EU-Abgeordnete der Grünen und der Liberalen ziehen Bilanz der Krise

  • Kay Wagner, Brüssel
  • Lesedauer: 3 Min.
Es war ein ungewöhnliches Duo: Sven Giegold von den Grünen und der Liberale Jorgo Chatzimarkakis kritisierten in Brüssel den Umgang mit der Finanz- und Wirtschaftskrise.

»Viele Politiker haben sich von sehr schlauen Bankern hinter die Fichte führen lassen.« Und: »Es gibt so viele Politiker in den EU-Mitgliedsstaaten, die keine Ahnung von Finanzen haben.« An klaren Worten mangelte es nicht am Mittwochabend in Brüssel, im kleinen Kreis weniger Besucher, die genau zwei Jahre nach dem Zusammenbruch der US-Investmentbank Lehman-Brothers in die Ländervertretung von Tirol gekommen waren. Sie wollten sich die Bilanz »Zwei Jahre nach Ausbruch der Finanzkrise« aus EU-Sicht anzuhören.

Wie fiel diese Bilanz aus? »Man kann nicht zufrieden sein mit den Konsequenzen.« Diejenigen, die das sagten, waren Sven Giegold, Europaabgeordneter der Grünen und Mitbegründer der globalisierungskritischen Bewegung Attac-Deutschland, sowie Jorgo Chatzimarkakis, FDP-Kollege von Giegold im EU-Parlament. Die wahren Gründe für den Ausbruch der Krise werden nicht angegangen, die Diskussion droht technokratisch zu werden und die Bürger sind unzufrieden damit, dass die Verursacher nicht an den Kosten beteiligt werden«, so Giegold.
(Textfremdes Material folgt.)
(** * Sequential semantics of the containers of [src/atomics.hpp]

    The bounded stack [stack_t], the ring buffer [buffer_t] and the hash
    dictionary [dictionary_t] of namespace [tycho::atomic], embedded as pure
    state-passing functions, one per member function, and the properties of
    their sequential (single-threaded) behaviour.

    Every atomic member is modelled by the value it holds: for one thread
    [fetch_add] returns the old value and stores the wrapped sum, [load],
    [store] and [exchange] are plain reads and writes, and a
    [compare_exchange_weak] loop ends with the exchange done. *)

From Stdlib Require Import ZArith Lia.
From stdpp Require Import base list strings.

Open Scope Z_scope.

(** ** Machine integers and arrays *)

Module Machine.

(** [int]: 32 bits, two's complement.  Atomic arithmetic wraps. *)
Definition int_wrap (z : Z) : Z := (z + 2 ^ 31) mod 2 ^ 32 - 2 ^ 31.

Definition int_range (z : Z) : Prop := - 2 ^ 31 <= z < 2 ^ 31.

(** [unsigned]: 32 bits. *)
Definition unsigned_wrap (z : Z) : Z := z mod 2 ^ 32.

Definition unsigned_range (z : Z) : Prop := 0 <= z < 2 ^ 32.

(** [std::size_t]: 64 bits (LP64).  Converting an [int] or [unsigned] to
    [std::size_t], as the usual arithmetic conversions do when one is
    compared with the template parameter [S], reduces it modulo [2^64]. *)
Definition size_wrap (z : Z) : Z := z mod 2 ^ 64.

Definition size_range (z : Z) : Prop := 0 <= z < 2 ^ 64.

(** The result of a member function that indexes the array [data_]: an
    index outside the array is undefined behaviour in the source and is
    reported as [OutOfBounds] here. *)
Inductive access (A : Type) : Type :=
| Ok (a : A)
| OutOfBounds.
Arguments Ok {A} a.
Arguments OutOfBounds {A}.

(** [a[i]] read. *)
Definition array_get {T : Type} (a : list T) (i : Z) : option T :=
  if decide (0 <= i) then a !! Z.to_nat i else None.

(** [a[i] = x]. *)
Definition array_set {T : Type} (a : list T) (i : Z) (x : T) : option (list T) :=
  if decide (0 <= i < Z.of_nat (length a)) then Some (<[Z.to_nat i := x]> a) else None.

End Machine.

Import Machine.

(** ** [stack_t<T, S>] *)

Module Stack.

Section stack.
Context {T : Type}.
(** The template parameter [S]. *)
Variable S : Z.

(** [std::atomic<int> count_{0}; T data_[S];] *)
Record stack_t : Type := { count_ : Z; data_ : list T }.

(** What the declaration guarantees of every object: [count_] is an
    [int] and [data_] has [S] elements. *)
Definition stack_ok (st : stack_t) : Prop :=
  int_range (count_ st) /\ Z.of_nat (length (data_ st)) = S.

Definition size (st : stack_t) : Z :=
  let count := count_ st in
  if count <? 0 then 0
  else if size_wrap count >? S then S
  else size_wrap count.

Definition empty (st : stack_t) : bool := count_ st <? 1.

Definition full (st : stack_t) : bool := size_wrap (count_ st) >=? S.

Definition push (item : T) (st : stack_t) : access (bool * stack_t) :=
  let count := count_ st in
  let st1 := {| count_ := int_wrap (count + 1); data_ := data_ st |} in
  if size_wrap count >=? S then
    Ok (false, {| count_ := int_wrap (count_ st1 - 1); data_ := data_ st1 |})
  else
    match array_set (data_ st1) count item with
    | Some data => Ok (true, {| count_ := count_ st1; data_ := data |})
    | None => OutOfBounds
    end.
(** The detail [inject] leaves for a new uuid. *)
Definition injected (u : string) (pairs : gmap string Value) : TaskDetail :=
  {| uuid := u; name := injector_name; state := SUCCESS; results := VDict pairs;
     meta := None |}.

(** A task that failed, its whole result named ["outcome"]. *)
Definition failed_storage : Storage :=
  ((add_task "u" "t";;
    set_result_mapping "u" {["outcome" := None]};;
    save "u" (VFailure "boom") FAILURE) (init empty_flow_detail None)).2.

(** A task with a saved result. *)
Definition saved_storage : Storage :=
  ((add_task "u" "t";; save "u" (VList [VInt 42]) SUCCESS)
     (init empty_flow_detail None)).2.

(** Scenario 6 of the specification. *)
Definition mapped_storage : Storage :=
  ((add_task "u" "t";;
    set_result_mapping "u" {["a" := Some (KInt 0); "b" := Some (KInt 5)]})
     (init empty_flow_detail None)).2.

(** The results of [td] were put there by a [save] of the sequence, or by
    the [save] inside an [inject]. *)
Definition assigned (ops : list Op) (td : TaskDetail) : Prop :=
  (∃ st, OpSave (uuid td) (results td) st ∈ ops) ∨
  (∃ pairs, OpInject (uuid td) pairs ∈ ops ∧ results td = VDict pairs).

(** "Whenever the state is one with results, the results have been
    assigned", for every sequence of calls on a new storage. *)
Definition results_always_assigned : Prop :=
  ∀ ops td,
    td ∈ taskdetails (_flowdetail (run_ops ops (init empty_flow_detail None))) →
    has_results (state td) = true → assigned ops td.

(** A call that puts the task [u] into a state with results without
    saving a result. *)
Definition forces_results_state (u : string) (o : Op) : Prop :=
  match o with
  | OpSetTaskState u' st | OpReset u' st => u' = u ∧ has_results st = true
  | _ => False
  end.

(** "After [save], [fetch] of a name of the task's result mapping
    returns the value its index resolves to, and raises not-found when
    the index does not resolve", on the storages a sequence of calls
    reaches. *)
Definition fetch_follows_own_index : Prop :=
  ∀ ops u td data st mapping name index,
    let s := run_ops ops (init empty_flow_detail None) in
    task s u = Some td → is_Failure data = false →
    _result_mappings s !! u = Some mapping → mapping !! name = Some index →
    let s' := (save u data st s).2 in
    match extract data index with
    | Some v => (fetch name s').1 = Returned v
    | None => ∃ msg, (fetch name s').1 = Raised (NotFound msg)
    end.

(** *** More of what holds of storages *)

(** What [fetch] returns for a name, if it returns. *)
Definition fetch_value (s : Storage) (n : string) : option Value :=
  match (fetch n s).1 with
  | Returned v => Some v
  | Raised _ => None
  end.

(** The entries [l] are registered for [n], in that order, before any
    other entry for [n]. *)
Definition registered (n : string) (l : list (string * Index)) (s : Storage) : Prop :=
  ∃ l', _reverse_mapping s !! n = Some (l ++ l').

(** The [meta] mapping [set_task_progress] leaves. *)
Definition progress_meta (m : option (gmap string Value)) (progress : Value)
    (kwargs : gmap string Value) : gmap string Value :=
  if decide (kwargs = ∅) then delete "progress_details" (<["progress" := progress]> (default ∅ m))
  else <["progress_details" := VDict kwargs]> (<["progress" := progress]> (default ∅ m)).

End Storage.

(** * Properties *)

Close Scope string_scope.

(** ** Rules for the triples *)

Section rules.
Context {S : Type}.
Implicit Types (P I : S → Prop) (E : Exn → S → Prop).

Lemma hoare_ret {A} P (a : A) (Q : A → S → Prop) E :
  (∀ s, P s → Q a s) → hoare P (mret a) Q E.
Proof. intros H s Hs. by apply H. Qed.

Lemma hoare_raise {A} P e (Q : A → S → Prop) E :
  (∀ s, P s → E e s) → hoare P (raise e) Q E.
Proof. intros H s Hs. by apply H. Qed.

Lemma hoare_bind {A B} P (c : M S A) (f : A → M S B) Q' Q E :
  hoare P c Q' E → (∀ a, hoare (Q' a) (f a) Q E) → hoare P (c ≫= f) Q E.
Proof.
  intros Hc Hf s Hs. specialize (Hc s Hs).
  unfold mbind, M_bind, bind. destruct (c s) as [[a|e] s']; [by apply Hf | done].
Qed.

Lemma hoare_modify P (f : S → S) (Q : unit → S → Prop) E :
  (∀ s, P s → Q tt (f s)) → hoare P (modify f) Q E.
Proof. intros H s Hs. by apply H. Qed.

Lemma hoare_try {A} P (c : M S A) h Q E' E :
  hoare P c Q E' → (∀ e, hoare (E' e) (h e) Q E) → hoare P (try_except c h) Q E.
Proof.
  intros Hc Hh s Hs. specialize (Hc s Hs).
  unfold try_except. destruct (c s) as [[a|e] s']; [done | by apply Hh].
Qed.
(** * SDChecker: the host-diagnostics report, embedded and checked

    The repository holds two scripts.  [sdchecker.py] prints a handful of
    figures; [SystemDiagnosticsTool.py] collects a report (a dictionary of
    sections), prints a summary of it and can write it out as JSON.

    The embedding follows the scripts function by function.  Python values
    that end up in the report are kept dynamically typed ([pyval]), with
    dictionaries as association lists in insertion order; what the operating
    system, psutil, GPUtil, cpuinfo, distro, socket and datetime answer is
    the field of an environment record ([provider]), each call either
    returning or raising.  Exceptions are explicit ([exc]). *)

From Stdlib Require Import ZArith List String Ascii Bool Lia DecimalString.
From Stdlib Require Import Permutation Sorted.
Import ListNotations.

Local Open Scope Z_scope.
Set Warnings "-register-all".

Infix "+++" := String.append (right associativity, at level 60).

(* ================================================================== *)
(** ** The Python runtime the scripts rely on *)
(* ================================================================== *)

Module Py.
(** * Live-state extraction and capture orchestration: a shallow embedding

    The development follows the JavaScript sources of the repository:

    - the live-status route  (checks whether an account is broadcasting),
    - the user-info route    (profile lookup behind a six-hour cache),
    - the start-comments route and [getLogs.js] (bounded per-account log),
    - [record.js]            (quality selection and the two ffmpeg stages).

    The page component [index.js] only calls these routes and shows their
    answers; it is not part of the model.

    The texts that come from outside (the names in the requests, the
    pages) are modelled by [string]; a character stands for one code unit
    below 256.  JavaScript values that come out of [JSON.parse] are
    modelled by the inductive type [value]: a string value may hold any
    code unit, since an escape of a JSON text denotes any of them; numbers
    are IEEE-754 doubles given by an integer mantissa and a binary
    exponent. *)

From Stdlib Require Import ZArith String Ascii List Bool Lia DecimalString.
From stdpp Require Import gmap strings.

Local Open Scope Z_scope.
Set Warnings "-register-all".

(** ** JavaScript strings *)

Module JsString.

(** The quotation mark, written by its code so that no literal has to
    escape it. *)
Definition quote : ascii := "034"%char.

Definition code (c : ascii) : Z := Z.of_nat (nat_of_ascii c).

(** [dq s] is [s] with every apostrophe replaced by a quotation mark; it
    is only a way of writing markup and JSON texts as literals. *)
Fixpoint dq (s : string) : string :=
  match s with
  | EmptyString => EmptyString
  | String c r => String (if Ascii.eqb c "'"%char then quote else c) (dq r)
  end.

(** [strip_prefix p s] is the rest of [s] after the prefix [p]. *)
Fixpoint strip_prefix (p s : string) : option string :=
  match p with
  | EmptyString => Some s
  | String a p' =>
      match s with
      | EmptyString => None
      | String b s' => if Ascii.eqb a b then strip_prefix p' s' else None
      end
  end.

Definition is_empty (s : string) : bool :=
  match s with EmptyString => true | _ => false end.

(** White space of [String.prototype.trim] among the code units below 256:
    TAB, LF, VT, FF, CR, SP and NBSP. *)
Definition is_white_space (c : ascii) : bool :=
  let n := code c in
  ((9 <=? n) && (n <=? 13)) || (n =? 32) || (n =? 160).

(** Line terminators of the regular-expression dot among the code units
    below 256: LF and CR. *)
Definition is_line_terminator (c : ascii) : bool :=
  let n := code c in (n =? 10) || (n =? 13).

Fixpoint trimStart (s : string) : string :=
  match s with
  | EmptyString => EmptyString
  | String c r => if is_white_space c then trimStart r else s
  end.

Fixpoint trimEnd (s : string) : string :=
  match s with
  | EmptyString => EmptyString
  | String c r =>
      let r' := trimEnd r in
      if is_white_space c && is_empty r' then EmptyString else String c r'
  end.

(** [s.trim()] *)
Definition trim (s : string) : string := trimEnd (trimStart s).

(** [s.replace(/^@/, '')] *)
Definition strip_at (s : string) : string :=
  match s with
  | String c r => if Ascii.eqb c "@"%char then r else s
  | EmptyString => EmptyString
  end.

(** [toLowerCase] on one code unit below 256: A-Z, and the Latin-1
    capitals 192-222 except the multiplication sign 215. *)
Definition lower_char (c : ascii) : ascii :=
  let n := code c in
  if ((65 <=? n) && (n <=? 90)) || ((192 <=? n) && (n <=? 222) && negb (n =? 215))
  then ascii_of_nat (Z.to_nat (n + 32)) else c.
Die Krise sei von unfähigen Politikern versucht worden zu managen, die jetzt, wenn alles abzuebben scheint, sich schnell und gerne anderen Themen zuwenden. Meint Chatzimarkakis. »Dabei ist die Krise gar nicht vorbei, sondern wir sind jetzt in Jahr drei der Krise, man muss nur in die Welt schauen«, sagte der Deutschgrieche. Und: »Wir müssen die Schäubles und die Merkels weiter treiben, sich mit dem Thema zu beschäftigen.«

Denn beim Blick in die Zukunft, da waren sich die beiden Politiker einig, seien unschwer dunkle Wolken am Horizont zu erkennen. Die Regulierung der Finanzmärkte sei noch nicht erreicht. Bei der EU gebe es Vorschläge, die erarbeitet würden, aber das brauche alles Zeit, erklärte Giegold. Zu lange habe man in den vergangenen Jahren der neoliberalen Idee vertraut, dass der Markt alles richten werde. Auf EU-Ebene, in den europäischen Staaten, in den Medien. Märkte bräuchten jedoch Regeln, betonte Chatzimarkakis. »Man hätte die Finanzmärkte sich nicht von der realen Industrie abkoppeln lassen dürfen«, fügte er hinzu.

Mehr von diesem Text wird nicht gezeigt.